ASSIGNMENT
Output all of the listing below, leaving every line unchanged.

SUPPLIED RECORDS
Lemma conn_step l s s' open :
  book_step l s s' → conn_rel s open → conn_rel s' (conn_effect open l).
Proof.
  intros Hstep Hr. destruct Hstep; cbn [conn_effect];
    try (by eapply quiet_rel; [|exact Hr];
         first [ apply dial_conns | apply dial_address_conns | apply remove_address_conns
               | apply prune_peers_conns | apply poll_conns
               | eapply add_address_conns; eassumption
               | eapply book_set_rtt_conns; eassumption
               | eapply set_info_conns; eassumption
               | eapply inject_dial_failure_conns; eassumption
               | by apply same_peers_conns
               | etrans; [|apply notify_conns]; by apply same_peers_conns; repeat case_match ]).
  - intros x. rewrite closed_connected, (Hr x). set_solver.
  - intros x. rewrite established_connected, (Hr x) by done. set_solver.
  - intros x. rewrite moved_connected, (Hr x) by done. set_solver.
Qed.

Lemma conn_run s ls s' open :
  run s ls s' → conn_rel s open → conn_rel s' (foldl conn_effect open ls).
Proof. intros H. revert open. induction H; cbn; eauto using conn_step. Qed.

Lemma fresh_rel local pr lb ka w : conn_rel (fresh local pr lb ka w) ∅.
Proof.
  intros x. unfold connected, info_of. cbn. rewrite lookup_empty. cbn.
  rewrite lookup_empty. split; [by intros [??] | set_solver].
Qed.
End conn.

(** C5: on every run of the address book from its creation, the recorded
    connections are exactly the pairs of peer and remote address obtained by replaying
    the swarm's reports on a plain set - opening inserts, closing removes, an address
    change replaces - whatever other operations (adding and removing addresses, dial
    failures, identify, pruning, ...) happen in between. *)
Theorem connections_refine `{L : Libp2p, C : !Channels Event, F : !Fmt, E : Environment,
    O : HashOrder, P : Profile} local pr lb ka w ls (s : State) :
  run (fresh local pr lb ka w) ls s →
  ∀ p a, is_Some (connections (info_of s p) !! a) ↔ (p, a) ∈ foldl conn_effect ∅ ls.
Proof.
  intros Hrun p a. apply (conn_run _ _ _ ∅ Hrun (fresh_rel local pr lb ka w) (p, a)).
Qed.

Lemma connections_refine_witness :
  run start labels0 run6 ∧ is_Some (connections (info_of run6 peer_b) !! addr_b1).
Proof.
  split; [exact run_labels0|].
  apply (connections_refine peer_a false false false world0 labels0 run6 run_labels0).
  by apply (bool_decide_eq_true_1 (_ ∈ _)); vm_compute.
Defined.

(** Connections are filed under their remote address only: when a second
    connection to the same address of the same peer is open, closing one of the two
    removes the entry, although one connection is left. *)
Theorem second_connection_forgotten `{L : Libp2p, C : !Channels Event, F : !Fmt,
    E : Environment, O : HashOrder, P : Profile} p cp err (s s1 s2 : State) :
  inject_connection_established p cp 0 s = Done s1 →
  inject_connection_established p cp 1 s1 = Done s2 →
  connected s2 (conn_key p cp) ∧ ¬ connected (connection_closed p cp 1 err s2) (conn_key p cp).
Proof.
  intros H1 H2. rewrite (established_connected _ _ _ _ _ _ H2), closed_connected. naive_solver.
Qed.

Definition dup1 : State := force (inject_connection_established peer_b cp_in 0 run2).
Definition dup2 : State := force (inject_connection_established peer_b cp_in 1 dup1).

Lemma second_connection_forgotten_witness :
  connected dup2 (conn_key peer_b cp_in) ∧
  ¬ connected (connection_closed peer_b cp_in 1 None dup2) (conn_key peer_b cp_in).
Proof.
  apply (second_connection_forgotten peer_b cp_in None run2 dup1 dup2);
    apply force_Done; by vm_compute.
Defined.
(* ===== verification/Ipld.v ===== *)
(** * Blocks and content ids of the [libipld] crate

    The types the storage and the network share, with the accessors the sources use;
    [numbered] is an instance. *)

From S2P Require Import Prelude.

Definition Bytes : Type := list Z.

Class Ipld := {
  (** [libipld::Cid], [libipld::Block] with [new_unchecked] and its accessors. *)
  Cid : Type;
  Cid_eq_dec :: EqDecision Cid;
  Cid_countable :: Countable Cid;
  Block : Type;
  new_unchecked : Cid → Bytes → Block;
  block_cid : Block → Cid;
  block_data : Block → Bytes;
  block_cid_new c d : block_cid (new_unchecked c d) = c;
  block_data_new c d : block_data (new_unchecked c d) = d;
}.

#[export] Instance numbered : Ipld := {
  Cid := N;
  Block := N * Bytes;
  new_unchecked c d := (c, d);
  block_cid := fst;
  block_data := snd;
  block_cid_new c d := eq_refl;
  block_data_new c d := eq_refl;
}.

FINAL ANSWER
Lemma conn_step l s s' open :
  book_step l s s' → conn_rel s open → conn_rel s' (conn_effect open l).
Proof.
  intros Hstep Hr. destruct Hstep; cbn [conn_effect];
    try (by eapply quiet_rel; [|exact Hr];
         first [ apply dial_conns | apply dial_address_conns | apply remove_address_conns
               | apply prune_peers_conns | apply poll_conns
               | eapply add_address_conns; eassumption
               | eapply book_set_rtt_conns; eassumption
               | eapply set_info_conns; eassumption
               | eapply inject_dial_failure_conns; eassumption
               | by apply same_peers_conns
               | etrans; [|apply notify_conns]; by apply same_peers_conns; repeat case_match ]).
  - intros x. rewrite closed_connected, (Hr x). set_solver.
  - intros x. rewrite established_connected, (Hr x) by done. set_solver.
  - intros x. rewrite moved_connected, (Hr x) by done. set_solver.
Qed.

Lemma conn_run s ls s' open :
  run s ls s' → conn_rel s open → conn_rel s' (foldl conn_effect open ls).
Proof. intros H. revert open. induction H; cbn; eauto using conn_step. Qed.

Lemma fresh_rel local pr lb ka w : conn_rel (fresh local pr lb ka w) ∅.
Proof.
  intros x. unfold connected, info_of. cbn. rewrite lookup_empty. cbn.
  rewrite lookup_empty. split; [by intros [??] | set_solver].
Qed.
End conn.

(** C5: on every run of the address book from its creation, the recorded
    connections are exactly the pairs of peer and remote address obtained by replaying
    the swarm's reports on a plain set - opening inserts, closing removes, an address
    change replaces - whatever other operations (adding and removing addresses, dial
    failures, identify, pruning, ...) happen in between. *)
Theorem connections_refine `{L : Libp2p, C : !Channels Event, F : !Fmt, E : Environment,
    O : HashOrder, P : Profile} local pr lb ka w ls (s : State) :
  run (fresh local pr lb ka w) ls s →
  ∀ p a, is_Some (connections (info_of s p) !! a) ↔ (p, a) ∈ foldl conn_effect ∅ ls.
Proof.
  intros Hrun p a. apply (conn_run _ _ _ ∅ Hrun (fresh_rel local pr lb ka w) (p, a)).
Qed.

Lemma connections_refine_witness :
  run start labels0 run6 ∧ is_Some (connections (info_of run6 peer_b) !! addr_b1).
Proof.
  split; [exact run_labels0|].
  apply (connections_refine peer_a false false false world0 labels0 run6 run_labels0).
  by apply (bool_decide_eq_true_1 (_ ∈ _)); vm_compute.
Defined.

(** Connections are filed under their remote address only: when a second
    connection to the same address of the same peer is open, closing one of the two
    removes the entry, although one connection is left. *)
Theorem second_connection_forgotten `{L : Libp2p, C : !Channels Event, F : !Fmt,
    E : Environment, O : HashOrder, P : Profile} p cp err (s s1 s2 : State) :
  inject_connection_established p cp 0 s = Done s1 →
  inject_connection_established p cp 1 s1 = Done s2 →
  connected s2 (conn_key p cp) ∧ ¬ connected (connection_closed p cp 1 err s2) (conn_key p cp).
Proof.
  intros H1 H2. rewrite (established_connected _ _ _ _ _ _ H2), closed_connected. naive_solver.
Qed.

Definition dup1 : State := force (inject_connection_established peer_b cp_in 0 run2).
Definition dup2 : State := force (inject_connection_established peer_b cp_in 1 dup1).

Lemma second_connection_forgotten_witness :
  connected dup2 (conn_key peer_b cp_in) ∧
  ¬ connected (connection_closed peer_b cp_in 1 None dup2) (conn_key peer_b cp_in).
Proof.
  apply (second_connection_forgotten peer_b cp_in None run2 dup1 dup2);
    apply force_Done; by vm_compute.
Defined.
(* ===== verification/Ipld.v ===== *)
(** * Blocks and content ids of the [libipld] crate

    The types the storage and the network share, with the accessors the sources use;
    [numbered] is an instance. *)

From S2P Require Import Prelude.

Definition Bytes : Type := list Z.

Class Ipld := {
  (** [libipld::Cid], [libipld::Block] with [new_unchecked] and its accessors. *)
  Cid : Type;
  Cid_eq_dec :: EqDecision Cid;
  Cid_countable :: Countable Cid;
  Block : Type;
  new_unchecked : Cid → Bytes → Block;
  block_cid : Block → Cid;
  block_data : Block → Bytes;
  block_cid_new c d : block_cid (new_unchecked c d) = c;
  block_data_new c d : block_data (new_unchecked c d) = d;
}.

#[export] Instance numbered : Ipld := {
  Cid := N;
  Block := N * Bytes;
  new_unchecked c d := (c, d);
  block_cid := fst;
  block_data := snd;
  block_cid_new c d := eq_refl;
  block_data_new c d := eq_refl;
}.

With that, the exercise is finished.